[Collected data]
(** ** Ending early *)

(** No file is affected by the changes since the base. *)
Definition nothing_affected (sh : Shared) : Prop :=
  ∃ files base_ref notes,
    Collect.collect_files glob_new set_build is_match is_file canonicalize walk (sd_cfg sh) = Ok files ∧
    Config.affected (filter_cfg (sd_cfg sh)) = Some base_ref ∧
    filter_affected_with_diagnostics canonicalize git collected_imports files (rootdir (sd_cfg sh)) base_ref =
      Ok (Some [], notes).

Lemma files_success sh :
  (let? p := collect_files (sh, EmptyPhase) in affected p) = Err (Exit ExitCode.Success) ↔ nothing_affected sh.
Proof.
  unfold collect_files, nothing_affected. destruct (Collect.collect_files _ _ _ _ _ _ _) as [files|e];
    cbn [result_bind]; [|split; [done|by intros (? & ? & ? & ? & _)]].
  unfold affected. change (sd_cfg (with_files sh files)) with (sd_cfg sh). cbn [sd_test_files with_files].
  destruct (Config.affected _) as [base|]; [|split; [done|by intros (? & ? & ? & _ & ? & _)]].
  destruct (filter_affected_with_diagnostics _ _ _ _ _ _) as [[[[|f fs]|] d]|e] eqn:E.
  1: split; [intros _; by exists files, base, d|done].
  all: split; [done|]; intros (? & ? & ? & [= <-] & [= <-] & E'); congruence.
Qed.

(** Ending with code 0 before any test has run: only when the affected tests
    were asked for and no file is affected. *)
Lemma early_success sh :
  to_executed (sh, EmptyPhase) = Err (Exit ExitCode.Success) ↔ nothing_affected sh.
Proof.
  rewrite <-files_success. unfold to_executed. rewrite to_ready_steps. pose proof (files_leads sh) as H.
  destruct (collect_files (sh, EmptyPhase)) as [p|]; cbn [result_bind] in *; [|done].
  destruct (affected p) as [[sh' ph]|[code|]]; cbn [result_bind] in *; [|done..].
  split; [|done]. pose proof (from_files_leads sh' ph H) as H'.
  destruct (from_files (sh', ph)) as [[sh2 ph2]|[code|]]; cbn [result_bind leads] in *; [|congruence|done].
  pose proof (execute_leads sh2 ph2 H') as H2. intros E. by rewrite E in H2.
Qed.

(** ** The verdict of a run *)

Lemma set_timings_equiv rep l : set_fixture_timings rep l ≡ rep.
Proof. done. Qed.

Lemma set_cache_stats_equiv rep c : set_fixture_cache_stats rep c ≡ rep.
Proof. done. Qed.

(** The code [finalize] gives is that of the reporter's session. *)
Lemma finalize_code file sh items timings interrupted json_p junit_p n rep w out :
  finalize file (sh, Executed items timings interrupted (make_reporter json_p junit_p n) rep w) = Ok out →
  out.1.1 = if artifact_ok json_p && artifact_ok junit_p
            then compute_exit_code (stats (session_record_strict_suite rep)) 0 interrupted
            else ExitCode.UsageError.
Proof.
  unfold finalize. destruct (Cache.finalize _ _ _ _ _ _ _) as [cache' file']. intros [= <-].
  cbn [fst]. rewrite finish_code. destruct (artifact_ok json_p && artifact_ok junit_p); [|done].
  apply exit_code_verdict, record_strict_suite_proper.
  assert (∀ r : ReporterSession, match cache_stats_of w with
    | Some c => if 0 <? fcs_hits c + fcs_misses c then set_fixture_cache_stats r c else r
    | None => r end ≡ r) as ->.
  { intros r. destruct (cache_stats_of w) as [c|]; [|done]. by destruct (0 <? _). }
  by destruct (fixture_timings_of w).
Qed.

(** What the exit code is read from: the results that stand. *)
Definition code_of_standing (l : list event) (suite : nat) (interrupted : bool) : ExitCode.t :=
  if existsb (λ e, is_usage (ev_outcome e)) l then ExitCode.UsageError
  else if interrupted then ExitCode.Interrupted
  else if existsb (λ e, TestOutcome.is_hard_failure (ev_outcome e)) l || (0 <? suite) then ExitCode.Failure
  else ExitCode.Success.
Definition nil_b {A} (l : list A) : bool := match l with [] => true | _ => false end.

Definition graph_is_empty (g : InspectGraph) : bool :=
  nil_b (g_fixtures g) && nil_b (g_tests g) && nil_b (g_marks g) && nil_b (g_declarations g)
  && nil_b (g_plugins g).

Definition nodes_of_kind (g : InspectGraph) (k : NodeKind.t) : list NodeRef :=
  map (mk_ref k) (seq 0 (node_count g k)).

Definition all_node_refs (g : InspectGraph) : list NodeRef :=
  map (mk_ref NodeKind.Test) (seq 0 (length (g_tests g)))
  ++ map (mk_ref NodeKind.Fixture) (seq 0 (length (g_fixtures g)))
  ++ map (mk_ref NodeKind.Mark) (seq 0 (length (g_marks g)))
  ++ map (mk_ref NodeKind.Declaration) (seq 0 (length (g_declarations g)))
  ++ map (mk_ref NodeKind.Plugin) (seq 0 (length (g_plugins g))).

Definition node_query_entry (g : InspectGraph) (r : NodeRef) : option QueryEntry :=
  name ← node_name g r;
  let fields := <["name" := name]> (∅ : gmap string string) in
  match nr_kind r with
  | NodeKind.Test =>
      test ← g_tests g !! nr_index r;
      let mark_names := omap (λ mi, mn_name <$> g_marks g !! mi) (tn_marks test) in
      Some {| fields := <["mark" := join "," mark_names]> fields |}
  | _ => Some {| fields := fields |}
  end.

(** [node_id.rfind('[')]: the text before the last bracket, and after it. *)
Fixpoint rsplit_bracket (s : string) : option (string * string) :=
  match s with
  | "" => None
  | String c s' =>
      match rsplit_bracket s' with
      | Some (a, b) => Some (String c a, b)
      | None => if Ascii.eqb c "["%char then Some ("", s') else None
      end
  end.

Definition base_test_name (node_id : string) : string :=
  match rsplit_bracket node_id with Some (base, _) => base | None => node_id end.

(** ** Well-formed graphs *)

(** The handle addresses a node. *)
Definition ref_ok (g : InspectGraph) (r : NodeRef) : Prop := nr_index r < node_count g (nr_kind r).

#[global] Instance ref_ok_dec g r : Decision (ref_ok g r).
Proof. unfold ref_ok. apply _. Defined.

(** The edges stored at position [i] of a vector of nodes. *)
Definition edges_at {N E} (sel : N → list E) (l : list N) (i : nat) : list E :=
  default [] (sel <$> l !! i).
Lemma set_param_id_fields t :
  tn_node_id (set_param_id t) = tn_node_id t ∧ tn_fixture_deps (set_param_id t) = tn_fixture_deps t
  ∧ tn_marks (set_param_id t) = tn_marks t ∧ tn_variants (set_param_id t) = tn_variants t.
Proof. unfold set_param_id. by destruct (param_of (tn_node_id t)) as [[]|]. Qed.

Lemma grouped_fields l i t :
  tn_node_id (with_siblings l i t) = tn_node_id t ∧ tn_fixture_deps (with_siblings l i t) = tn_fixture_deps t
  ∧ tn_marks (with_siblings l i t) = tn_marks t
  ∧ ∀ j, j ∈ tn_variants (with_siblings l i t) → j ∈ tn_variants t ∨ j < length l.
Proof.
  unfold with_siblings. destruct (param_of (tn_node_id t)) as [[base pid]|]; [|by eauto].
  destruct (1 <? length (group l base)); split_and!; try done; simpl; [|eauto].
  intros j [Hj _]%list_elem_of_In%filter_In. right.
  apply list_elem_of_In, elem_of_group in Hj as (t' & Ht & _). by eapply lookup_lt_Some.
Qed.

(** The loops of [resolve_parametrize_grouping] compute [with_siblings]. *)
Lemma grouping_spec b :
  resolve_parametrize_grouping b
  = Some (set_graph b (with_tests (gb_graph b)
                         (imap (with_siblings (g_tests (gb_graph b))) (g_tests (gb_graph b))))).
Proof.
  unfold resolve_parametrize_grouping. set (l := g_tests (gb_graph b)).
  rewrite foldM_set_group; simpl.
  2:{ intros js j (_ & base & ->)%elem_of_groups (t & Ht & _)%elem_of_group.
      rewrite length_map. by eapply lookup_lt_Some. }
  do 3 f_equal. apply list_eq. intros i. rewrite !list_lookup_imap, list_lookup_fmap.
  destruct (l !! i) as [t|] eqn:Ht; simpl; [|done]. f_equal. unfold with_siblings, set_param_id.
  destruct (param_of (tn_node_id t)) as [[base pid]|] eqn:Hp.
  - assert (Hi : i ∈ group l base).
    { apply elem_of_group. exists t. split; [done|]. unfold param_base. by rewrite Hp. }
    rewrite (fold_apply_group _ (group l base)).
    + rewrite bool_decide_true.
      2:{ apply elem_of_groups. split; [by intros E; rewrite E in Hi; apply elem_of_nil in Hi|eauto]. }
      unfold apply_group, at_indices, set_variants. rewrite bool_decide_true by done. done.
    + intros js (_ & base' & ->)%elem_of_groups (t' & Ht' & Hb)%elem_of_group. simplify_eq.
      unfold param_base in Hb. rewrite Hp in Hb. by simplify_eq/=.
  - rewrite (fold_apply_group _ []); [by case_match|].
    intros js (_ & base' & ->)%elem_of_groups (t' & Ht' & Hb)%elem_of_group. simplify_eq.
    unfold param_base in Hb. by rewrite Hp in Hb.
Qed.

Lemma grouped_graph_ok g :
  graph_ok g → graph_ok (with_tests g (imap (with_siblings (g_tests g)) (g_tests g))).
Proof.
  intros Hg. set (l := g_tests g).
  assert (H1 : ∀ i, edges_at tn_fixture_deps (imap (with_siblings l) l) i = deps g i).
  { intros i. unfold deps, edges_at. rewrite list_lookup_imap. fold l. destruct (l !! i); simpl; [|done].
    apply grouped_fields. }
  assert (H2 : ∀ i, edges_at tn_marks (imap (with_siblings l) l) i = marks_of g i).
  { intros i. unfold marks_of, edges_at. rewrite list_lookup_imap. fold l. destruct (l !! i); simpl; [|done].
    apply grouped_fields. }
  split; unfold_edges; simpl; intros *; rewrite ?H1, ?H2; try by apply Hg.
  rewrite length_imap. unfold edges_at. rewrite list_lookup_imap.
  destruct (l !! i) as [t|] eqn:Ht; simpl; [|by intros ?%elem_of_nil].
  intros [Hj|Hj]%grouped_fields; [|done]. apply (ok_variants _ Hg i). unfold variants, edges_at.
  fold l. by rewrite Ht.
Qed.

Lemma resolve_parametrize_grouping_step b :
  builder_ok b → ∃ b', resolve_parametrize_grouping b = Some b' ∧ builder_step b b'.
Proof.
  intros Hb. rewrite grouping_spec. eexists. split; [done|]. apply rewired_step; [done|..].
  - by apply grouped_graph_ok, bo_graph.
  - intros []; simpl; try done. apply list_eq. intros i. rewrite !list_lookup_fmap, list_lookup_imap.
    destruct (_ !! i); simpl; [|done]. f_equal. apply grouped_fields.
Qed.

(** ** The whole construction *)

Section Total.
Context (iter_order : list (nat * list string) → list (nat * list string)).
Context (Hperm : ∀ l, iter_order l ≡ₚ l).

**Task directions**
Repeat the data word for word, starting at its first line and stopping after the line that contains "Collect.collect_files glob_new set_build".

**Task response**
(** ** Ending early *)

(** No file is affected by the changes since the base. *)
Definition nothing_affected (sh : Shared) : Prop :=
  ∃ files base_ref notes,
    Collect.collect_files glob_new set_build is_match is_file canonicalize walk (sd_cfg sh) = Ok files ∧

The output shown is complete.